-- Opening Marker --
(** * Notes / trash lifecycle of the notes server (server.js)

    A shallow embedding of the authenticated note routes of server.js:
    the bearer-token middleware, the per-user [notesRef]/[trashRef]
    addressing, and the seven note and trash handlers.  The realtime
    database, the clock and the identity service are the outside
    world: they appear as an explicit store, and as an environment
    that supplies clock readings, generated child keys, token
    verdicts and store rejections.  The handlers come twice: over the
    store calls alone, which is exact for an id that is one key and
    for values the store keeps as written, and with the database SDK
    in front ([sdk_handler]), which refuses some ids and does not
    store [null].  The upload route and the client's calls follow;
    the static file routes are left out. *)

From Stdlib Require Import ZArith.
From stdpp Require Import base option list strings gmap fin_maps.

Set Warnings "-register-all".
Local Open Scope Z_scope.
Local Open Scope string_scope.

(** ** JavaScript values *)

(** The JSON values that travel through request bodies, the store and
    the responses.  An object is a finite map on its property names. *)
Inductive json : Type :=
  | JNull
  | JBool (b : bool)
  | JNum (n : Z)
  | JStr (s : string)
  | JArr (l : list json)
  | JObj (o : gmap string json).

(** A note or trash record, a request body: a JavaScript object. *)
Abbreviation record := (gmap string json).

(** JavaScript truthiness of a JSON value ([!v] is its negation). *)
Definition truthy (v : json) : bool :=
  match v with
  | JNull => false
  | JBool b => b
  | JNum n => negb (Z.eqb n 0)
  | JStr s => negb (String.eqb s "")
  | JArr _ => true
  | JObj _ => true
  end.

(** [o.f || d]: a missing property reads as [undefined], which is falsy. *)
Definition prop_or (o : record) (f : string) (d : json) : json :=
  match o !! f with
  | Some v => if truthy v then v else d
  | None => d
  end.

(** [{ id: k, ...r }]: the spread is written after [id], so an own [id]
    property of [r] wins. *)
Definition with_id (k : string) (r : record) : record :=
  r ∪ {[ "id" := JStr k ]}.

(** [{ ...r, f: v }]. *)
Definition spread_then (r : record) (f : string) (v : json) : record :=
  <[ f := v ]> r.

(** ** The database tree [users/<uid>/{notes,trash}/<key>]

    The store is modelled at the interface the handlers use: read a
    location, push under a generated key, update, remove.  It keeps an
    object as it was written, a [null]-valued property included; a
    child is addressed by a single key. *)

Record user_node : Type := UserNode {
  notes : gmap string record;
  trash : gmap string record
}.

Definition empty_node : user_node := UserNode ∅ ∅.

Abbreviation database := (gmap string user_node).

Definition node_of (db : database) (uid : string) : user_node :=
  default empty_node (db !! uid).

Inductive collection : Type := Notes | Trash.

(** A database reference as the handlers build it: always
    [users/${uid}/notes] or [users/${uid}/trash]. *)
Record ref : Type := Ref { ref_uid : string; ref_coll : collection }.

Definition notesRef (uid : string) : ref := Ref uid Notes.
Definition trashRef (uid : string) : ref := Ref uid Trash.

Definition children (db : database) (r : ref) : gmap string record :=
  match ref_coll r with
  | Notes => notes (node_of db (ref_uid r))
  | Trash => trash (node_of db (ref_uid r))
  end.

Definition set_children (db : database) (r : ref) (c : gmap string record)
  : database :=
  let n := node_of db (ref_uid r) in
  match ref_coll r with
  | Notes => <[ ref_uid r := UserNode c (trash n) ]> db
  | Trash => <[ ref_uid r := UserNode (notes n) c ]> db
  end.

(** ** The world around one request *)

Record decoded_token : Type := Decoded { uid : string; email : option string }.

(** One store call of a handler, as it is issued. *)
Inductive io_op : Type :=
  | OpOnce (r : ref)
  | OpChildOnce (r : ref) (id : string)
  | OpPush (r : ref) (key : string)
  | OpChildUpdate (r : ref) (id : string)
  | OpChildRemove (r : ref) (id : string).

(** What the handlers cannot decide themselves.
    - [verifyIdToken]: the identity service; [None] is a rejected token.
    - [clock k]: the value of the k-th [Date.now()] of the request.
    - [push_key]: the child key the store generates for [push].
    - [rejects k]: [Some msg] when the k-th store call of the request
      rejects with message [msg]; a rejected call leaves the store as it was. *)
Record env : Type := Env {
  verifyIdToken : string → option decoded_token;
  clock : nat → Z;
  push_key : string;
  rejects : nat → option string
}.

(** The state a request runs in: the database, the log of the store
    calls issued so far (with whether each completed), and the number of
    clock readings taken. *)
Record world : Type := World {
  db : database;
  io_log : list (io_op * bool);
  ticks : nat
}.

Inductive outcome (A : Type) : Type :=
  | Returned (a : A)
  | Thrown (msg : string).
Arguments Returned {A} a.
Arguments Thrown {A} msg.

Definition M (A : Type) : Type := env → world → outcome A * world.

#[global] Instance M_ret : MRet M := λ A a _ w, (Returned a, w).

#[global] Instance M_bind : MBind M := λ A B k m e w,
  match m e w with
  | (Returned a, w') => k a e w'
  | (Thrown msg, w') => (Thrown msg, w')
  end.

(** [try { m } catch (err) { h err.message }]. *)
Definition try_catch {A} (m : M A) (h : string → M A) : M A :=
  λ e w, match m e w with
         | (Returned a, w') => (Returned a, w')
         | (Thrown msg, w') => h msg e w'
         end.

(** [Date.now()]. *)
Definition date_now : M Z :=
  λ e w, (Returned (clock e (ticks w)), World (db w) (io_log w) (S (ticks w))).

(** A store call: it rejects when the environment says so, and
    otherwise runs [f] on the database, all in one atomic step. *)
Definition store_call {A} (op : io_op) (f : database → A * database) : M A :=
  λ e w,
    match rejects e (length (io_log w)) with
    | Some msg => (Thrown msg, World (db w) (io_log w ++ [(op, false)]) (ticks w))
    | None =>
        let '(a, db') := f (db w) in
        (Returned a, World db' (io_log w ++ [(op, true)]) (ticks w))
    end.

(** [(await r.once('value')).val() || {}]: an empty location reads as
    [null], which the handlers replace by the empty object. *)
Definition once_value (r : ref) : M (gmap string record) :=
  store_call (OpOnce r) (λ d, (children d r, d)).

(** [(await r.child(id).once('value')).val()]: [None] is [null]. *)
Definition child_once (r : ref) (id : string) : M (option record) :=
  store_call (OpChildOnce r id) (λ d, (children d r !! id, d)).

(** [await r.push(v)]: writes [v] under the generated key and yields
    the key ([ref.key]). *)
Definition push (r : ref) (v : record) : M string :=
  λ e, store_call (OpPush r (push_key e))
         (λ d, (push_key e, set_children d r (<[ push_key e := v ]> (children d r)))) e.

(** [await r.child(id).update(u)]: writes the properties of [u] at the
    location, keeping the other properties already there; the location
    need not exist before. *)
Definition child_update (r : ref) (id : string) (u : record) : M unit :=
  store_call (OpChildUpdate r id)
    (λ d, (tt, set_children d r
                 (<[ id := u ∪ default ∅ (children d r !! id) ]> (children d r)))).

(** [await r.child(id).remove()]: removing an absent child is not an error. *)
Definition child_remove (r : ref) (id : string) : M unit :=
  store_call (OpChildRemove r id)
    (λ d, (tt, set_children d r (delete id (children d r)))).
-- Closing Marker --
> _Exercise prompt_
Copy out the entire listing exactly.

> _Solution for this task_
(** * Notes / trash lifecycle of the notes server (server.js)

    A shallow embedding of the authenticated note routes of server.js:
    the bearer-token middleware, the per-user [notesRef]/[trashRef]
    addressing, and the seven note and trash handlers.  The realtime
    database, the clock and the identity service are the outside
    world: they appear as an explicit store, and as an environment
    that supplies clock readings, generated child keys, token
    verdicts and store rejections.  The handlers come twice: over the
    store calls alone, which is exact for an id that is one key and
    for values the store keeps as written, and with the database SDK
    in front ([sdk_handler]), which refuses some ids and does not
    store [null].  The upload route and the client's calls follow;
    the static file routes are left out. *)

From Stdlib Require Import ZArith.
From stdpp Require Import base option list strings gmap fin_maps.

Set Warnings "-register-all".
Local Open Scope Z_scope.
Local Open Scope string_scope.

(** ** JavaScript values *)

(** The JSON values that travel through request bodies, the store and
    the responses.  An object is a finite map on its property names. *)
Inductive json : Type :=
  | JNull
  | JBool (b : bool)
  | JNum (n : Z)
  | JStr (s : string)
  | JArr (l : list json)
  | JObj (o : gmap string json).

(** A note or trash record, a request body: a JavaScript object. *)
Abbreviation record := (gmap string json).

(** JavaScript truthiness of a JSON value ([!v] is its negation). *)
Definition truthy (v : json) : bool :=
  match v with
  | JNull => false
  | JBool b => b
  | JNum n => negb (Z.eqb n 0)
  | JStr s => negb (String.eqb s "")
  | JArr _ => true
  | JObj _ => true
  end.

(** [o.f || d]: a missing property reads as [undefined], which is falsy. *)
Definition prop_or (o : record) (f : string) (d : json) : json :=
  match o !! f with
  | Some v => if truthy v then v else d
  | None => d
  end.

(** [{ id: k, ...r }]: the spread is written after [id], so an own [id]
    property of [r] wins. *)
Definition with_id (k : string) (r : record) : record :=
  r ∪ {[ "id" := JStr k ]}.

(** [{ ...r, f: v }]. *)
Definition spread_then (r : record) (f : string) (v : json) : record :=
  <[ f := v ]> r.

(** ** The database tree [users/<uid>/{notes,trash}/<key>]

    The store is modelled at the interface the handlers use: read a
    location, push under a generated key, update, remove.  It keeps an
    object as it was written, a [null]-valued property included; a
    child is addressed by a single key. *)

Record user_node : Type := UserNode {
  notes : gmap string record;
  trash : gmap string record
}.

Definition empty_node : user_node := UserNode ∅ ∅.

Abbreviation database := (gmap string user_node).

Definition node_of (db : database) (uid : string) : user_node :=
  default empty_node (db !! uid).

Inductive collection : Type := Notes | Trash.

(** A database reference as the handlers build it: always
    [users/${uid}/notes] or [users/${uid}/trash]. *)
Record ref : Type := Ref { ref_uid : string; ref_coll : collection }.

Definition notesRef (uid : string) : ref := Ref uid Notes.
Definition trashRef (uid : string) : ref := Ref uid Trash.

Definition children (db : database) (r : ref) : gmap string record :=
  match ref_coll r with
  | Notes => notes (node_of db (ref_uid r))
  | Trash => trash (node_of db (ref_uid r))
  end.

Definition set_children (db : database) (r : ref) (c : gmap string record)
  : database :=
  let n := node_of db (ref_uid r) in
  match ref_coll r with
  | Notes => <[ ref_uid r := UserNode c (trash n) ]> db
  | Trash => <[ ref_uid r := UserNode (notes n) c ]> db
  end.

(** ** The world around one request *)

Record decoded_token : Type := Decoded { uid : string; email : option string }.

(** One store call of a handler, as it is issued. *)
Inductive io_op : Type :=
  | OpOnce (r : ref)
  | OpChildOnce (r : ref) (id : string)
  | OpPush (r : ref) (key : string)
  | OpChildUpdate (r : ref) (id : string)
  | OpChildRemove (r : ref) (id : string).

(** What the handlers cannot decide themselves.
    - [verifyIdToken]: the identity service; [None] is a rejected token.
    - [clock k]: the value of the k-th [Date.now()] of the request.
    - [push_key]: the child key the store generates for [push].
    - [rejects k]: [Some msg] when the k-th store call of the request
      rejects with message [msg]; a rejected call leaves the store as it was. *)
Record env : Type := Env {
  verifyIdToken : string → option decoded_token;
  clock : nat → Z;
  push_key : string;
  rejects : nat → option string
}.

(** The state a request runs in: the database, the log of the store
    calls issued so far (with whether each completed), and the number of
    clock readings taken. *)
Record world : Type := World {
  db : database;
  io_log : list (io_op * bool);
  ticks : nat
}.

Inductive outcome (A : Type) : Type :=
  | Returned (a : A)
  | Thrown (msg : string).
Arguments Returned {A} a.
Arguments Thrown {A} msg.

Definition M (A : Type) : Type := env → world → outcome A * world.

#[global] Instance M_ret : MRet M := λ A a _ w, (Returned a, w).

#[global] Instance M_bind : MBind M := λ A B k m e w,
  match m e w with
  | (Returned a, w') => k a e w'
  | (Thrown msg, w') => (Thrown msg, w')
  end.

(** [try { m } catch (err) { h err.message }]. *)
Definition try_catch {A} (m : M A) (h : string → M A) : M A :=
  λ e w, match m e w with
         | (Returned a, w') => (Returned a, w')
         | (Thrown msg, w') => h msg e w'
         end.

(** [Date.now()]. *)
Definition date_now : M Z :=
  λ e w, (Returned (clock e (ticks w)), World (db w) (io_log w) (S (ticks w))).

(** A store call: it rejects when the environment says so, and
    otherwise runs [f] on the database, all in one atomic step. *)
Definition store_call {A} (op : io_op) (f : database → A * database) : M A :=
  λ e w,
    match rejects e (length (io_log w)) with
    | Some msg => (Thrown msg, World (db w) (io_log w ++ [(op, false)]) (ticks w))
    | None =>
        let '(a, db') := f (db w) in
        (Returned a, World db' (io_log w ++ [(op, true)]) (ticks w))
    end.

(** [(await r.once('value')).val() || {}]: an empty location reads as
    [null], which the handlers replace by the empty object. *)
Definition once_value (r : ref) : M (gmap string record) :=
  store_call (OpOnce r) (λ d, (children d r, d)).

(** [(await r.child(id).once('value')).val()]: [None] is [null]. *)
Definition child_once (r : ref) (id : string) : M (option record) :=
  store_call (OpChildOnce r id) (λ d, (children d r !! id, d)).

(** [await r.push(v)]: writes [v] under the generated key and yields
    the key ([ref.key]). *)
Definition push (r : ref) (v : record) : M string :=
  λ e, store_call (OpPush r (push_key e))
         (λ d, (push_key e, set_children d r (<[ push_key e := v ]> (children d r)))) e.

(** [await r.child(id).update(u)]: writes the properties of [u] at the
    location, keeping the other properties already there; the location
    need not exist before. *)
Definition child_update (r : ref) (id : string) (u : record) : M unit :=
  store_call (OpChildUpdate r id)
    (λ d, (tt, set_children d r
                 (<[ id := u ∪ default ∅ (children d r !! id) ]> (children d r)))).

(** [await r.child(id).remove()]: removing an absent child is not an error. *)
Definition child_remove (r : ref) (id : string) : M unit :=
  store_call (OpChildRemove r id)
    (λ d, (tt, set_children d r (delete id (children d r)))).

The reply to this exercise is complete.